- Problem
The data below holds a line containing "steps (gSession w') = steps (gSession w))." and a line containing "destruct (IH _ A1"; please quote exactly those two lines and every line between them, and nothing else.

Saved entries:
----

Lemma burst_under_way_completes_witness :
  result (runBurst 1) steppingWorld = true /\
  i (gSession (exec (runBurst 1) steppingWorld)) = 2 /\
  gState (exec (runBurst 1) steppingWorld) = IDLE /\
  sumX (mouseMoves (trace (exec (runBurst 1) steppingWorld))) = 0 + (10 - 5) /\
  sumY (mouseMoves (trace (exec (runBurst 1) steppingWorld))) = 0 + (0 - 0).
Proof.
  apply (burst_under_way_completes steppingWorld 1000).
  - by_eval.
  - by_eval.
  - by_eval.
  - by_eval.
  - by_eval.
  - reflexivity.
  - by_eval.
  - intros k. cbn [steppingWorld movingWorld clock ticks]. unfold steadyClock, kStepInterval.
    lia.
Defined.

(** ** Whole executions *)

Lemma loops_add (n m : nat) (w : World) :
  exec (loops (n + m)) w = exec (loops m) (exec (loops n) w).
Proof.
  revert w. induction n as [|n IH]; intros w; [reflexivity|].
  cbn [Nat.add]. rewrite !loops_S. apply IH.
Qed.

Lemma run_add (clk rnd : nat -> Z) (n m : nat) :
  run clk rnd (n + m) = exec (loops m) (run clk rnd n).
Proof. rewrite !run_unfold. apply loops_add. Qed.

Lemma ledLevel_delay (tr : list Output) (ms : Z) (l : bool) :
  ledLevel (tr ++ [Delay ms]) l = ledLevel tr l.
Proof. rewrite ledLevel_app. reflexivity. Qed.

(** What one poll can do to a world whose burst index is 0. *)
Lemma loop_at_index_zero (w : World) :
  i (gSession w) = 0 ->
  prevX (gSession w) = 0 ->
  prevY (gSession w) = 0 ->
  let w' := exec loop w in
  i (gSession w') = 0 /\
  prevX (gSession w') = 0 /\
  prevY (gSession w') = 0 /\
  mouseMoves (trace w') = mouseMoves (trace w) /\
  gNextActionMs w' = gNextActionMs w /\
  (ledOn w = true -> ledOn w' = true) /\
  (gState w = MOVING ->
   gState w' = MOVING /\ draws w' = draws w /\
   totalDx (gSession w') = totalDx (gSession w) /\
   totalDy (gSession w') = totalDy (gSession w) /\
   steps (gSession w') = steps (gSession w)) /\
  (gState w = IDLE ->
   (gState w' = IDLE /\ draws w' = draws w /\ gSession w' = gSession w) \/
   (gState w' = MOVING /\ draws w' = S (S (S (draws w))))).
Proof.
  intros Hi Hx Hy w'. unfold w', exec. rewrite loop_unfold.
  destruct (budgetExpired _ _).
  - cbn [snd gSession gState gNextActionMs draws emit tick trace].
    rewrite <- app_assoc, mouseMoves_app. cbn [mouseMoves app]. rewrite app_nil_r.
    repeat split; try assumption.
    + intros _. unfold ledOn. cbn [trace emit tick]. rewrite <- app_assoc.
      apply ledLevel_after_hold.
    + left. repeat split. assumption.
  - destruct (gState w) eqn:Hs.
    + destruct (deadlineReached _ _).
      * cbn [snd]. rewrite beginSession_unfold.
        cbn [gSession gState gNextActionMs draws emit tick trace set_gState
             set_gSession draw freshSession i prevX prevY].
        repeat split; try reflexivity; try tauto; try discriminate.
      * cbn [snd gSession gState gNextActionMs draws emit tick trace].
        rewrite mouseMoves_app. cbn [mouseMoves]. rewrite app_nil_r.
        repeat split; try assumption; try discriminate.
        -- unfold ledOn. cbn [trace emit tick]. rewrite ledLevel_delay. tauto.
        -- left. repeat split; assumption.
    + unfold exec. rewrite stepSessionIfDue_fresh by exact Hi.
      cbn [snd gSession gState gNextActionMs draws emit tick trace set_gSession
           set_lastStepMs i prevX prevY totalDx totalDy steps].
      rewrite mouseMoves_app. cbn [mouseMoves]. rewrite app_nil_r.
      repeat split; try assumption; try discriminate.
      unfold ledOn. cbn [trace emit tick set_gSession]. rewrite ledLevel_delay. tauto.
Qed.

Lemma loops_at_index_zero (m : nat) (w : World) :
  i (gSession w) = 0 ->
  prevX (gSession w) = 0 ->
  prevY (gSession w) = 0 ->
  let w' := exec (loops m) w in
  i (gSession w') = 0 /\
  prevX (gSession w') = 0 /\
  prevY (gSession w') = 0 /\
  mouseMoves (trace w') = mouseMoves (trace w) /\
  gNextActionMs w' = gNextActionMs w /\
  (ledOn w = true -> ledOn w' = true) /\
  (gState w = MOVING ->
   gState w' = MOVING /\ draws w' = draws w /\
   totalDx (gSession w') = totalDx (gSession w) /\
   totalDy (gSession w') = totalDy (gSession w) /\
   steps (gSession w') = steps (gSession w)).
Proof.
  revert w. induction m as [|m IH]; intros w Hi Hx Hy.
  - cbn. repeat split; tauto.
  - cbv zeta. rewrite loops_S.
    destruct (loop_at_index_zero w Hi Hx Hy) as (A1 & A2 & A3 & A4 & A5 & A6 & A7 & _).
    destruct (IH _ A1 A2 A3) as (B1 & B2 & B3 & B4 & B5 & B6 & B7).
    repeat split; try assumption; try congruence.
    + tauto.
    + apply B7, A7; assumption.
    + destruct (A7 H) as (C1 & C2 & _). destruct (B7 C1) as (_ & D2 & _). congruence.
    + destruct (A7 H) as (C1 & _ & C3 & _). destruct (B7 C1) as (_ & _ & D3 & _). congruence.
    + destruct (A7 H) as (C1 & _ & _ & C4 & _). destruct (B7 C1) as (_ & _ & _ & D4 & _).
      congruence.
    + destruct (A7 H) as (C1 & _ & _ & _ & C5). destruct (B7 C1) as (_ & _ & _ & _ & D5).
      congruence.
Qed.
Lemma MoveNext_copied t σ n q1 σ1 a b a1 :
  query_Select (query t) (node t) σ = (Some n, q1, σ1) →
  σ1 !! node t = Some a → σ1 !! n = Some b → MoveTo a b = (false, a1) →
  NodeIterator_MoveNext t σ
  = (Returns (true, {| node := length σ1; query := q1 |}),
     <[node t := a1]> σ1 ++ [Copy (matched_after (node t) n a1 b)]).
Proof.
  intros Hs Ha Hb Hm. unfold NodeIterator_MoveNext, NodeIterator_Current.
  rewrite Hs. simpl. rewrite Ha, Hb, Hm. unfold matched_after.
  destruct (decide (n = node t)) as [->|Hne].
  - rewrite list_lookup_insert_eq by (by eapply lookup_lt_Some).
    by rewrite length_insert.
  - rewrite list_lookup_insert_ne by done. rewrite Hb.
    by rewrite length_insert.
Qed.

(** [MoveNext] itself writes to one existing navigator only: the one
    the iterator holds. *)
Lemma MoveNext_frame t σ n q1 σ1 a b l c :
  query_Select (query t) (node t) σ = (Some n, q1, σ1) →
  σ1 !! node t = Some a → σ1 !! n = Some b → σ1 !! l = Some c →
  (NodeIterator_MoveNext t σ).2 !! l
  = Some (if decide (l = node t) then (MoveTo a b).2 else c).
Proof.
  intros Hs Ha Hb Hc.
  assert (l < length σ1) as Hl by (by eapply lookup_lt_Some).
  destruct (MoveTo a b) as [[] a1] eqn:Hm.
  - erewrite MoveNext_moved by done. simpl.
    destruct (decide (l = node t)) as [->|Hne].
    + by rewrite list_lookup_insert_eq.
    + by rewrite list_lookup_insert_ne.
  - erewrite MoveNext_copied by done. simpl.
    rewrite lookup_app_l by (by rewrite length_insert).
    destruct (decide (l = node t)) as [->|Hne].
    + by rewrite list_lookup_insert_eq.
    + by rewrite list_lookup_insert_ne.
Qed.

Section Places.
Context {P : Type} (place : N → P) `{!NavigatorContract place}.
(** X11.  When the queue of the day is cleared.  A scheduled replenishment
    that calls [_buy_bond] at least once ends with the queue rows of the day
    removed, whatever became of the buys, and with the rows of other days
    kept.  A run that calls [_buy_bond] for no bond (nothing queued, empty
    target list, no candidate, an amount of 0 or less, a failing ranking
    service or terminal) returns the service as it was: the queue of the
    day stays. *)
Theorem scheduled_refill_clears_after_buys :
  ∀ self env,
    (snd (fst (execute_scheduled_refill self env)) ≠ [] →
     queue_of (fst (fst (execute_scheduled_refill self env)))
     = filter (λ r, rq_date r ≠ date_of (rf_now_clear env)) (queue_of self))
    ∧ (snd (fst (execute_scheduled_refill self env)) = [] →
       execute_scheduled_refill self env = (self, [], [])).
Proof.
  intros self env.
  destruct (scheduled_refill_cases self env)
    as [E|(db & db' & called & Hdb & Hcalled & Hne & Hq & Hafter)].
  - rewrite E. simpl. split; [contradiction | reflexivity].
  - rewrite Hcalled. split; [|contradiction].
    intros _. unfold queue_of. rewrite Hafter, Hdb. simpl. rewrite Hq. reflexivity.
Qed.

End RefillClearing.

(** ** The orders of the risk monitor *)

Section MonitorOrders.

Lemma positions_fold_lookup positions (acc : gmap string Position) c pos :
  foldl (λ d p, <[pos_stock_code p := p]> d) acc positions !! c = Some pos →
  (pos ∈ positions ∧ pos_stock_code pos = c) ∨ acc !! c = Some pos.
Proof.
  revert acc. induction positions as [|p rest IH]; intros acc; simpl.
  - auto.
  - intros H. destruct (IH _ H) as [[Hin Hc]|Hacc].
    + left. split; [right; assumption | assumption].
    + destruct (decide (pos_stock_code p = c)) as [E|Hne].
      * rewrite E, lookup_insert_eq in Hacc. injection Hacc as ->.
        left. split; [left | assumption].
      * rewrite lookup_insert_ne in Hacc by assumption. right. assumption.
Qed.

Lemma positions_by_code_lookup positions c pos :
  positions_by_code positions !! c = Some pos →
  pos ∈ positions ∧ pos_stock_code pos = c.
Proof.
  intros H. destruct (positions_fold_lookup positions ∅ c pos H) as [?|E];
    [assumption|]. rewrite lookup_empty in E. discriminate.
Qed.

Lemma stop_path_price env p l current_price reason :
  stop_path env p l = Some (current_price, reason) →
  (0 < current_price)%Q ∧ ck_is_suspended env = false
  ∧ ck_ensure_connected env = true.
Proof.
  unfold stop_path.
  destruct (ck_ensure_connected env); [|discriminate]. simpl.
  destruct (ck_quote env) as [quote|]; [|discriminate].
  destruct (Py.le (get_or_zero (lastPrice quote)) 0) eqn:Hp; [discriminate|].
  destruct (ck_is_suspended env); [discriminate|].
  destruct (Py.le (get_or_zero (lastClose quote)) 0); [discriminate|].
  destruct (stop_branch _ p l); [|discriminate]. simpl.
  intros E. injection E as <- _. apply le_false in Hp. auto.
Qed.

Lemma check_single_position_order self env pos record p l o :
  sr_order (_check_single_position self env pos record p l) = Some o →
  o_side o = Sell ∧ o_stock_code o = pos_stock_code pos
  ∧ o_volume o = Z.min (volume record) (can_use_volume pos)
  ∧ 0 < o_volume o ∧ (0 < o_price o)%Q
  ∧ ck_is_suspended env = false.
Proof.
  unfold _check_single_position.
  destruct (stop_path env p l) as [[current_price reason]|] eqn:Hpath;
    [|discriminate].
  apply stop_path_price in Hpath as (Hprice & Hsusp & _).
  intros Ho.
  destruct (execute_stop_order_cases self (ck_order_id env) pos record
              current_price reason) as [[_ E]|(Hpos & Hsome & _)].
  - rewrite E in Ho. discriminate.
  - rewrite Hsome in Ho. injection Ho as <-. simpl. auto 10.
Qed.

Lemma check_records_orders self check k position_dict p l records o :
  o ∈ snd (fst (check_records self check k position_dict p l records)) →
  ∃ record pos,
    record ∈ records ∧ position_dict !! stock_code record = Some pos
    ∧ o_side o = Sell ∧ o_stock_code o = pos_stock_code pos
    ∧ o_volume o = Z.min (volume record) (can_use_volume pos)
    ∧ 0 < o_volume o ∧ (0 < o_price o)%Q.
Proof.
  revert self k. induction records as [|record rest IH]; intros self k; simpl.
  - intros H. inversion H.
  - destruct (position_dict !! stock_code record) as [pos|] eqn:Hpos.
    + set (res := _check_single_position self (check k) pos record p l).
      pose proof (check_single_position_order self (check k) pos record p l o)
        as Hone. fold res in Hone.
      specialize (IH (sr_self res) (S k)).
      destruct (check_records (sr_self res) check (S k) position_dict p l rest)
        as [[self' orders] sold_items].
      cbn [fst snd] in *. intros Ho. apply elem_of_app in Ho as [Ho|Ho].
      * destruct (sr_order res) as [o'|]; simpl in Ho; [|inversion Ho].
        apply list_elem_of_singleton in Ho. subst o'.
        destruct (Hone eq_refl) as (H1 & H2 & H3 & H4 & H5 & _).
        exists record, pos. split; [left|]. auto 10.
      * destruct (IH Ho) as (record' & pos' & Hin & Hrest).
        exists record', pos'. split; [right; assumption | assumption].
    + intros Ho. destruct (IH self (S k) Ho) as (record' & pos' & Hin & Hrest).
      exists record', pos'. split; [right; assumption | assumption].
Qed.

----

- Answer section
   steps (gSession w') = steps (gSession w)).
Proof.
  revert w. induction m as [|m IH]; intros w Hi Hx Hy.
  - cbn. repeat split; tauto.
  - cbv zeta. rewrite loops_S.
    destruct (loop_at_index_zero w Hi Hx Hy) as (A1 & A2 & A3 & A4 & A5 & A6 & A7 & _).
    destruct (IH _ A1 A2 A3) as (B1 & B2 & B3 & B4 & B5 & B6 & B7).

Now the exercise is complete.